GIVEN DATA Block Start

Lemma lstep_issue_ok db db' i inv inv' :
  billing_ok db → wf db' → invoices db !! i = Some inv → iv_status inv = draft →
  (∀ t, t ∈ source_ids src_time_entry (lines_of db i) → time_billed db t = false) →
  (∀ p, p ∈ source_ids src_part (lines_of db i) → part_billed db p = false) →
  row_ok inv' → invoices db' = <[i := inv']> (invoices db) → invoiceLines db' = invoiceLines db →
  timeEntries db' = alter_all (time_with_billing billed)
    (source_ids src_time_entry (lines_of db i)) (timeEntries db) →
  ticketParts db' = alter_all (part_with_billing billed)
    (source_ids src_part (lines_of db i)) (ticketParts db) →
  billing_ok db'.
Proof.
  intros Hok Hw Hi Hd Hgt Hgp Hr Hi' Hl Ht Hp. pose proof (issue_bills db db' i inv' Hi' Hl) as Hcase.
  assert (∀ s, (∃ k l, invoiceLines db !! k = Some l ∧ ln_invoiceId l = i ∧ line_source l = Some s) →
            ¬ source_billed db s) as Hunbilled.
  { intros s (k & l & Hk & Hli & Hs) Hb. pose proof (line_source_ids db i k l s Hk Hli Hs) as Hin.
    destruct s as [t|p]; destruct Hb as (e & He & Hbe); [apply Hgt in Hin | apply Hgp in Hin];
      unfold time_billed, part_billed in Hin; rewrite He, Hbe in Hin; done. }
  constructor; [done | | |].
  - intros j ivj. rewrite Hi', lookup_insert_Some. intros [[_ <-]|[_ Hj]]; [done|].
    by apply (bo_rows _ Hok _ _ Hj).
  - intros j s [[_ Hb]|[-> (k & l & Hk & Hli & Hs)]]%Hcase.
    + apply (rebill_billed db db' billed _ _ s Ht Hp); [by left|]. by apply (bo_billed _ Hok j).
    + pose proof (line_source_ids db i k l s Hk Hli Hs) as Hin.
      destruct (wf_lines _ (bo_wf _ Hok) _ _ Hk) as (_ & _ & Hkn & _).
      pose proof (source_exists db l s Hkn Hs) as Hex.
      destruct s as [t|p]; destruct Hex as [e He]; simpl;
        [rewrite Ht, alter_all_lookup by done | rewrite Hp, alter_all_lookup by done];
        rewrite bool_decide_eq_true_2, He by done; simpl; by eauto.
  - intros j1 j2 s [[Hn1 H1]|[-> H1]]%Hcase [[Hn2 H2]|[-> H2]]%Hcase.
    + by apply (bo_once _ Hok j1 j2 s).
    + by destruct (Hunbilled s H2 (bo_billed _ Hok _ _ H1)).
    + by destruct (Hunbilled s H1 (bo_billed _ Hok _ _ H2)).
    + done.
Qed.
(** [parseInt(g, 16)] of a hexadecimal text, and [toString(16)] of a 16-bit number. *)
Definition parse_hex (l : list ascii) : Z := fold_left (λ acc c, 16 * acc + hex_val c) l 0.
Definition print_hex (n : Z) : list ascii :=
  if n <? 16 then [hex_char n]
  else if n <? 256 then [hex_char (n / 16); hex_char (n mod 16)]
  else if n <? 4096 then [hex_char (n / 256); hex_char (n / 16 mod 16); hex_char (n mod 16)]
  else [hex_char (n / 4096); hex_char (n / 256 mod 16); hex_char (n / 16 mod 16);
        hex_char (n mod 16)].

Definition length_in (lo hi : nat) {A} (l : list A) : bool :=
  (lo <=? length l)%nat && (length l <=? hi)%nat.

(** ** Addresses *)

(** The loop of [ipv4ToInt]. *)
Fixpoint ipv4_parts (parts : list (list ascii)) (result : Z) : option Z :=
  match parts with
  | [] => Some result
  | part :: parts =>
      if negb (length_in 1 3 part && forallb is_digit part) then None
      else let n := digits_val part in
           if 255 <? n then None
           else ipv4_parts parts (Z.lor (Z.shiftl result 8) n)
  end.

Definition ipv4ToInt (ip : list ascii) : option Z :=
  let parts := split_chars "." ip in
  if negb (Nat.eqb (length parts) 4) then None else ipv4_parts parts 0.

(** [expand]: the groups of one half, an embedded IPv4 address as two of them. *)
Fixpoint expand_parts (ps : list (list ascii)) : option (list (list ascii)) :=
  match ps with
  | [] => Some []
  | p :: ps =>
      gs ← (if existsb (Ascii.eqb ".") p
            then v4 ← ipv4ToInt p;
                 Some [print_hex (Z.land (Z.shiftr v4 16) 65535); print_hex (Z.land v4 65535)]
            else Some [p]);
      rest ← expand_parts ps; Some (gs ++ rest)
  end.
Definition expand (segment : list ascii) : option (list (list ascii)) :=
  match segment with [] => Some [] | _ => expand_parts (split_chars ":" segment) end.

Fixpoint ipv6_groups (groups : list (list ascii)) (result : Z) : option Z :=
  match groups with
  | [] => Some result
  | g :: groups =>
      if negb (length_in 1 4 g && forallb is_hex g) then None
      else ipv6_groups groups (Z.lor (Z.shiftl result 16) (parse_hex g))
  end.

Definition ipv6ToInt (ip : list ascii) : option Z :=
  let s := (cut "%" ip).1 in
  match split_colons s with
  | [h] =>
      groups ← expand h;
      if Nat.eqb (length groups) 8 then ipv6_groups groups 0 else None
  | [h; t] =>
      head ← expand h; tail ← expand t;
      if (8 <? length head + length tail)%nat then None
      else
        let groups := head ++ replicate (8 - (length head + length tail)) ["0"%char] ++ tail in
        if Nat.eqb (length groups) 8 then ipv6_groups groups 0 else None
  | _ => None
  end.

Definition isV6 (s : list ascii) : bool := existsb (Ascii.eqb ":") s.
(** The early returns on an empty list of candidates are the empty result of the
    remaining steps. *)
Definition resolveApprovedPatchesForDevice (db : PatchDb) (deviceId orgId : string)
    (ringConfig : ApprovalEvaluationConfig) (now : Z) : list ApprovedPatch :=
  match org_partner db orgId with
  | Some (String _ _ as partnerId) =>
      let ringConfig := guard_ring partnerId ringConfig in
      let pendingPatches := pending_patches db deviceId in
      let candidatePatches :=
        filter (λ c, source_allowed (cfg_sources ringConfig) (pc_patch c)) pendingPatches in
      let appRuleMap := buildAppRuleMap (cfg_apps ringConfig) in
      let finalCandidates :=
        filter (λ c, passes_app_rules appRuleMap (pc_patch c)) candidatePatches in
      let manualApprovalSet := manual_approvals db partnerId (cfg_ringId ringConfig)
                                 ((λ c, p_id (pc_patch c)) <$> finalCandidates) in
      let categoryRuleMap := buildCategoryRuleMap (cfg_categoryRules ringConfig) in
      let ringAutoApprove := parseRingAutoApprove (cfg_autoApprove ringConfig) in
      omap (λ c, approve c <$> evaluatePatchApproval (pc_patch c) ringConfig manualApprovalSet
                                 categoryRuleMap ringAutoApprove now) finalCandidates
  | _ => []
  end.

(** ** What an approval means *)

(** The device still needs the patch. *)
Definition outstanding (db : PatchDb) (deviceId : string) (c : PatchCandidate) : Prop :=
  ∃ dp, dp ∈ devicePatches db ∧ pc_patch c ∈ patches db ∧ dp_deviceId dp = deviceId ∧
    dp_status dp = "pending"%string ∧ dp_patchId dp = p_id (pc_patch c) ∧ dp_id dp = pc_devicePatchId c.

Definition source_selected (cfg : ApprovalEvaluationConfig) (p : patchRow) : Prop :=
  match cfg_sources cfg with
  | None | Some [] => True
  | Some l => ∃ sel, sel ∈ l ∧ p_source p ∈ expand_source sel
  end.
(* ===== verification/ConfigPolicy.v ===== *)
(** * Configuration policies: which settings apply to a device
    ([services/featureConfigResolver.ts], [packages/shared/src/utils/timezone.ts])

    Policies carry feature links with settings and are assigned to partners,
    organisations, sites, groups and devices; for each feature the closest assignment
    wins.  The tables are the record [ConfigDb]; a join keeps the order of the tables and
    [ORDER BY] is a stable sort.  Instants are milliseconds. *)

From S2P Require Import Prelude JsNum Calendar Json.
From Stdlib Require Import Sorted.

Open Scope Z_scope.

(** ** Tables *)

Inductive ConfigAssignmentLevel := partner | organization | site | device_group | device.
#[export] Instance ConfigAssignmentLevel_eq_dec : EqDecision ConfigAssignmentLevel.
Proof. solve_decision. Defined.

Record deviceRow := {
  dev_id : string; dev_orgId : string; dev_siteId : string; dev_hostname : string;
  dev_displayName : option string; dev_role : string; dev_osType : string; dev_osVersion : string;
  dev_status : string; dev_lastSeenAt : option Z; dev_mtlsCertExpiresAt : option Z;
  dev_tags : list string }.
Record orgRow := { org_id : string; org_partnerId : option string; org_settings : option json }.
(** The time zone columns are NOT NULL. *)
Record partnerRow := { pt_id : string; pt_timezone : string; pt_settings : option json }.
Record siteRow := { site_id : string; site_timezone : string }.
Record membershipRow := { mb_deviceId : string; mb_groupId : string }.

Record assignmentRow := {
  as_id : string; as_configPolicyId : string; as_level : ConfigAssignmentLevel; as_targetId : string;
  as_priority : Z; as_roleFilter : option (list string); as_osFilter : option (list string);
  as_createdAt : Z }.
#[export] Instance assignmentRow_eq_dec : EqDecision assignmentRow.
Proof. solve_decision. Defined.
Record policyRow := {
  cp_id : string; cp_orgId : option string; cp_partnerId : option string; cp_name : string;
  cp_status : string }.
Record linkRow := {
  fl_id : string; fl_configPolicyId : string; fl_featureType : string;
  fl_featurePolicyId : option string; fl_inlineSettings : option json }.
(** [replace(/run+/g, by)]: every maximal run of characters of a class becomes one. *)
Fixpoint collapse (cls : ascii → bool) (by_ : ascii) (in_run : bool) (l : list ascii) : list ascii :=
  match l with
  | [] => []
  | c :: l' =>
      if cls c then if in_run then collapse cls by_ true l' else by_ :: collapse cls by_ true l'
      else c :: collapse cls by_ false l'
  end.

Definition normalizeRegistryPath (path : string) : string :=
  toLowerCase (of_chars (collapse (λ c, Ascii.eqb c "\" || Ascii.eqb c "/") "\" false (chars (trim path)))).

Definition normalizeConfigPath (path : string) : string :=
  toLowerCase (of_chars (collapse (Ascii.eqb "/") "/" false (chars (trim path)))).

Definition softwareNameMatches (installedName expectedName : string) : bool :=
  let installed := normalizeComparable installedName in
  let expected := normalizeComparable expectedName in
  bool_decide (installed = expected) || includes expected installed || includes installed expected.

(** ** Versions *)

Definition is_alpha (c : ascii) : bool :=
  let n := nat_of_ascii c in
  ((65 <=? n) && (n <=? 90))%nat || ((97 <=? n) && (n <=? 122))%nat.
Definition is_alnum (c : ascii) : bool := is_digit c || is_alpha c.

(** [v.split(/[^0-9a-zA-Z]+/).filter((token) => token.length > 0)]. *)
Fixpoint alnum_tokens (word : list ascii) (l : list ascii) : list (list ascii) :=
  match l with
  | [] => match word with [] => [] | _ => [word] end
  | c :: l' =>
      if is_alnum c then alnum_tokens (word ++ [c]) l'
      else match word with [] => alnum_tokens [] l' | _ => word :: alnum_tokens [] l' end
  end.

(** [localeCompare] with [numeric] and base sensitivity, on letters and digits: a run of
    digits is one element, ordered by its value and before every letter; the case of
    letters does not count. *)
Definition flush (run : option Z) : list (Z * Z) := match run with Some n => [(0, n)] | None => [] end.
Fixpoint collation (run : option Z) (l : list ascii) : list (Z * Z) :=
  match l with
  | [] => flush run
  | c :: l' =>
      if is_digit c then collation (Some (10 * default 0 run + digit_val c)) l'
      else flush run ++ (1, Z.of_nat (nat_of_ascii (lower_ascii c))) :: collation None l'
  end.

Definition element_compare (a b : Z * Z) : comparison :=
  match Z.compare a.1 b.1 with Eq => Z.compare a.2 b.2 | c => c end.
Fixpoint elements_compare (a b : list (Z * Z)) : comparison :=
  match a, b with
  | [], [] => Eq
  | [], _ :: _ => Lt
  | _ :: _, [] => Gt
  | x :: a', y :: b' => match element_compare x y with Eq => elements_compare a' b' | c => c end
  end.
Definition localeCompare (left right : list ascii) : comparison :=
  elements_compare (collation None left) (collation None right).

(** The sign of [compareVersionTokens]. *)
Definition compareVersionTokens (left right : list ascii) : comparison :=
  if forallb is_digit left && forallb is_digit right
     && negb (Nat.eqb (length left) 0) && negb (Nat.eqb (length right) 0)
  then Qcompare (rnd (inject_Z (digits_val left))) (rnd (inject_Z (digits_val right)))
  else localeCompare left right.

Fixpoint compare_tokens (n : nat) (ls rs : list (list ascii)) : Z :=
  match n with
  | O => 0
  | S n =>
      match compareVersionTokens (default ["0"%char] (head ls)) (default ["0"%char] (head rs)) with
      | Gt => 1
      | Lt => -1
      | Eq => compare_tokens n (tail ls) (tail rs)
      end
  end.

Definition compareVersions (leftVersion rightVersion : string) : Z :=
  let leftTokens := alnum_tokens [] (chars leftVersion) in
  let rightTokens := alnum_tokens [] (chars rightVersion) in
  compare_tokens (Nat.max (length leftTokens) (length rightTokens)) leftTokens rightTokens.
(** (triggerRemediationAutomation in evaluatePolicy): an evaluation starts a
    remediation run only when the policy enforces and remediation is requested, at most
    one for each target device, only for devices found non-compliant, and only with an
    enabled automation of the policy's own organisation; existing runs are kept. *)
Theorem evaluatePolicy_remediation policy opts w :
  ids_ok (compliance w) (nextId w) → one_row_each (po_id policy) (compliance w) →
  let w' := (evaluatePolicy policy opts w).1 in
  let targets := policy_targets w policy in
  let parsed := parsePolicyRules (Some (po_rules policy)) in
  let maps := load_context (data w) (td_id <$> targets) in
  ∃ new, runs w' = runs w ++ new ∧ (length new ≤ length targets)%nat ∧
    Forall (λ r, po_enforcement policy = "enforce"%string ∧ opt_requestRemediation opts ≠ Some false ∧
      (∃ d, d ∈ targets ∧ rn_deviceId r = td_id d ∧ verdict parsed maps d = non_compliant) ∧
      (∃ a, a ∈ autos w ∧ at_id a = rn_automationId r ∧ at_orgId a = po_orgId policy ∧ at_enabled a = true)) new.
Proof.
  intros Hids H1. destruct (evaluatePolicy_ok policy opts w Hids H1) as [[_ _ _ _ (new & L5 & L6 & L7) _] _ _ _].
  exists new. split_and!; [done|done|]. eapply Forall_impl; [exact L7|]. simpl.
  intros r (Hq & Ha & d & Hd & Hv & (Hdev & _ & Hin & _)). split_and!.
  - rewrite Hq in Ha. simpl in Ha. by case_bool_decide; [|destruct Ha].
  - intros Hf. by rewrite Hf in Hq.
  - eauto.
  - apply list_elem_of_fmap in Hin as (a & Heq & Hin). unfold auto_static in Heq. simplify_eq. eauto.
Qed.

(** ** Remediation of configuration policies *)

(** The script a rule asks to run when it fails. *)
Definition script_remediation (r : json) : option string :=
  match field "remediation" r with
  | Some (JObj _ as rem) =>
      if bool_decide (as_string (field "type" rem) = Some "script"%string)
      then as_string (field "scriptId" rem) else None
  | _ => None
  end.

(** The scripts of the rules that fail, in order. *)
Definition failed_scripts (ctx : DeviceEvaluationContext) (l : list json) : list string :=
  omap (λ r, t ← rule_type r;
             if passed (evaluateRule {| pr_type := t; pr_raw := r |} ctx) then None
             else script_remediation r) l.

Definition run_scripts (cr : complianceRuleRow) (d : TargetDevice) (scripts : list string)
    (acc : bool * World) : bool * World :=
  fold_left (λ acc s, let '(t, w) := triggerConfigPolicyRemediation cr (Some s) d acc.2 in (acc.1 || t, w))
    scripts acc.

#[local] Arguments triggerConfigPolicyRemediation : simpl never.

Lemma remediate_rules_run cr d ctx l extra t w :
  remediate_rules cr d l (((λ rule, evaluateRule rule ctx) <$> PolicyRules.parsed l) ++ extra) t w
  = run_scripts cr d (failed_scripts ctx l) (t, w).
Proof.
  revert t w. induction l as [|r l IH]; intros t w; [done|].
  cbn [remediate_rules]. unfold PolicyRules.parsed, failed_scripts. cbn [omap list_omap].
  destruct (rule_type r) as [ty|]; [|apply IH]. simpl. fold (PolicyRules.parsed l). fold (failed_scripts ctx l).
  unfold script_remediation.
  destruct (field "remediation" r) as [[]|]; try (destruct (passed _); apply IH).
  destruct (passed _); [apply IH|]. destruct (as_string (field "scriptId" _)) as [sid|];
    case_bool_decide; try apply IH. simpl.
  destruct (triggerConfigPolicyRemediation _ _ _ _) as [t' w']. apply IH.
Qed.

(** (the remediation loop of evaluateDeviceComplianceFromConfigPolicy): although it
    walks the raw rules and the results with separate indices, the loop runs exactly the
    scripts of the rules that failed, in order; invalid entries do not shift the results. *)
Theorem remediation_matches_failures cr d ctx l w :
  remediate_rules cr d l
    (evaluateConfigPolicyComplianceRule
       {| cr_id := cr_id cr; cr_featureLinkId := cr_featureLinkId cr; cr_name := cr_name cr;
          cr_rules := JArr l; cr_enforcementLevel := cr_enforcementLevel cr;
          cr_checkIntervalMinutes := cr_checkIntervalMinutes cr;
          cr_remediationScriptId := cr_remediationScriptId cr; cr_sortOrder := cr_sortOrder cr |} ctx).2
    false w
  = run_scripts cr d (failed_scripts ctx l) (false, w).
Proof.
  destruct l as [|r l]; [done|]. unfold evaluateConfigPolicyComplianceRule. cbn [cr_rules snd].
  rewrite parse_rules_array. fold (PolicyRules.parsed (r :: l)). unfold evaluateDeviceRules.
  cbn [inputHadArray inputLength length Nat.eqb negb ev_details invalidCount rules].
  case_match; [apply remediate_rules_run|].
  rewrite <- (remediate_rules_run cr d ctx (r :: l) []). by rewrite app_nil_r.
Qed.

(** ** A concrete run *)

Module Example1.
Open Scope string_scope.
Definition dev (i org : string) : deviceRow :=
  {| dev_id := i; dev_orgId := org; dev_siteId := "hq"; dev_hostname := i; dev_role := "workstation";
     dev_osType := "windows"; dev_osVersion := "10.0"; dev_displayName := None; dev_status := "online"; dev_lastSeenAt := None;
       dev_mtlsCertExpiresAt := None; dev_tags := [] |}.
Definition cfg : ConfigDb :=
  {| devices := [dev "pc1" "org"; dev "pc2" "org"; dev "other" "org2"]; organizations := [];
     partners := []; sites := []; memberships := []; assignments := []; policies := []; links := [];
     alertRules := []; automations := []; complianceRules := []; patchSettings := [];
     backupSettings := []; maintenanceSettings := [] |}.
Definition w : World :=
  {| data := {| config := cfg; deviceDisks := [];
                deviceSoftware := [{| so_deviceId := "pc1"; so_name := "Acme Agent"; so_version := Some "2.1" |}];
                softwareInventory := []; deviceRegistryState := []; deviceConfigState := [] |};
     compliance := [{| pc_id := 1; pc_policyId := Some "pol"; pc_configPolicyId := None;
                       pc_configItemName := None; pc_deviceId := "pc1"; pc_status := Pending;
                       pc_details := None; pc_lastCheckedAt := None |}];
     autos := [{| at_id := "auto"; at_orgId := "org"; at_enabled := true;
                  at_actions := JArr [JObj [("scriptId", JStr "fix")]]; at_runCount := 0; at_lastRunAt := None |}];
     runs := []; lastEvaluated := []; events := []; timers := []; outages := [false; true]; nextId := 2;
     clock := 1000 |}.
Definition policy : automationPolicyRow :=
  {| po_id := "pol"; po_orgId := "org"; po_name := "Agents"; po_targets := JObj [];
     po_rules := JArr [JObj [("type", JStr "required_software"); ("softwareName", JStr "acme agent")]];
     po_enforcement := "enforce"; po_remediationScriptId := Some "fix" |}.
Definition opts : EvaluatePolicyOptions := {| opt_source := None; opt_requestRemediation := None |}.
End Example1.

Example evaluation_run :
  let '(w', resp) := evaluatePolicy Example1.policy Example1.opts Example1.w in
  (λ r, (re_deviceId r, re_status r, re_remediationRunId r)) <$> rp_results resp
    = [("pc1", compliant, None); ("pc2", non_compliant, Some 3)]%string ∧
  (λ r, (pc_id r, pc_deviceId r, pc_status r)) <$> compliance w'
    = [(1, "pc1", Evaluated compliant); (2, "pc2", Evaluated non_compliant)]%string ∧
  at_runCount <$> autos w' = [1] ∧
  evt_type <$> events w' = ["policy.evaluated"; "policy.evaluated"; "policy.violation"; "policy.remediation.triggered"]%string.
Proof. vm_compute. repeat split. Qed.

Lemma example_ids_ok : ids_ok (compliance Example1.w) (nextId Example1.w).
Proof. split; [apply NoDup_singleton | by repeat constructor]. Qed.
Lemma example_one_row : one_row_each (po_id Example1.policy) (compliance Example1.w).
Proof.
  intros did. unfold rows_of. simpl. rewrite filter_cons, filter_nil. case_decide; simpl; lia.
Qed.

Lemma evaluatePolicy_records_witness :
  (rp_compliant (evaluatePolicy Example1.policy Example1.opts Example1.w).2
   + rp_non_compliant (evaluatePolicy Example1.policy Example1.opts Example1.w).2)%nat = 2%nat.
Proof.
  destruct (evaluatePolicy_records Example1.policy Example1.opts Example1.w example_ids_ok example_one_row)
    as (_ & _ & _ & H).
  etrans; [exact H|]. vm_compute. reflexivity.
Defined.

Lemma evaluatePolicy_remediation_witness :
  ∃ new, runs (evaluatePolicy Example1.policy Example1.opts Example1.w).1 = runs Example1.w ++ new ∧
    (length new ≤ 2)%nat ∧ Forall (λ r, ∃ a, a ∈ autos Example1.w ∧ at_id a = rn_automationId r) new.
Proof.
  destruct (evaluatePolicy_remediation Example1.policy Example1.opts Example1.w example_ids_ok example_one_row)
    as (new & Hr & Hl & Hf).
  exists new. split; [exact Hr|]. split; [exact Hl|]. eapply Forall_impl; [exact Hf|].
  intros r (_ & _ & _ & a & Ha & Hi & _). exists a. split; assumption.
Defined.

GIVEN DATA Block End

WORK TASK:
Output must consist only of the listing's lines from the first through the line with "destruct s as [t|p]; destruct Hex", reproduced word for word.

EXERCISE SOLUTION:
Lemma lstep_issue_ok db db' i inv inv' :
  billing_ok db → wf db' → invoices db !! i = Some inv → iv_status inv = draft →
  (∀ t, t ∈ source_ids src_time_entry (lines_of db i) → time_billed db t = false) →
  (∀ p, p ∈ source_ids src_part (lines_of db i) → part_billed db p = false) →
  row_ok inv' → invoices db' = <[i := inv']> (invoices db) → invoiceLines db' = invoiceLines db →
  timeEntries db' = alter_all (time_with_billing billed)
    (source_ids src_time_entry (lines_of db i)) (timeEntries db) →
  ticketParts db' = alter_all (part_with_billing billed)
    (source_ids src_part (lines_of db i)) (ticketParts db) →
  billing_ok db'.
Proof.
  intros Hok Hw Hi Hd Hgt Hgp Hr Hi' Hl Ht Hp. pose proof (issue_bills db db' i inv' Hi' Hl) as Hcase.
  assert (∀ s, (∃ k l, invoiceLines db !! k = Some l ∧ ln_invoiceId l = i ∧ line_source l = Some s) →
            ¬ source_billed db s) as Hunbilled.
  { intros s (k & l & Hk & Hli & Hs) Hb. pose proof (line_source_ids db i k l s Hk Hli Hs) as Hin.
    destruct s as [t|p]; destruct Hb as (e & He & Hbe); [apply Hgt in Hin | apply Hgp in Hin];
      unfold time_billed, part_billed in Hin; rewrite He, Hbe in Hin; done. }
  constructor; [done | | |].
  - intros j ivj. rewrite Hi', lookup_insert_Some. intros [[_ <-]|[_ Hj]]; [done|].
    by apply (bo_rows _ Hok _ _ Hj).
  - intros j s [[_ Hb]|[-> (k & l & Hk & Hli & Hs)]]%Hcase.
    + apply (rebill_billed db db' billed _ _ s Ht Hp); [by left|]. by apply (bo_billed _ Hok j).
    + pose proof (line_source_ids db i k l s Hk Hli Hs) as Hin.
      destruct (wf_lines _ (bo_wf _ Hok) _ _ Hk) as (_ & _ & Hkn & _).
      pose proof (source_exists db l s Hkn Hs) as Hex.
      destruct s as [t|p]; destruct Hex as [e He]; simpl;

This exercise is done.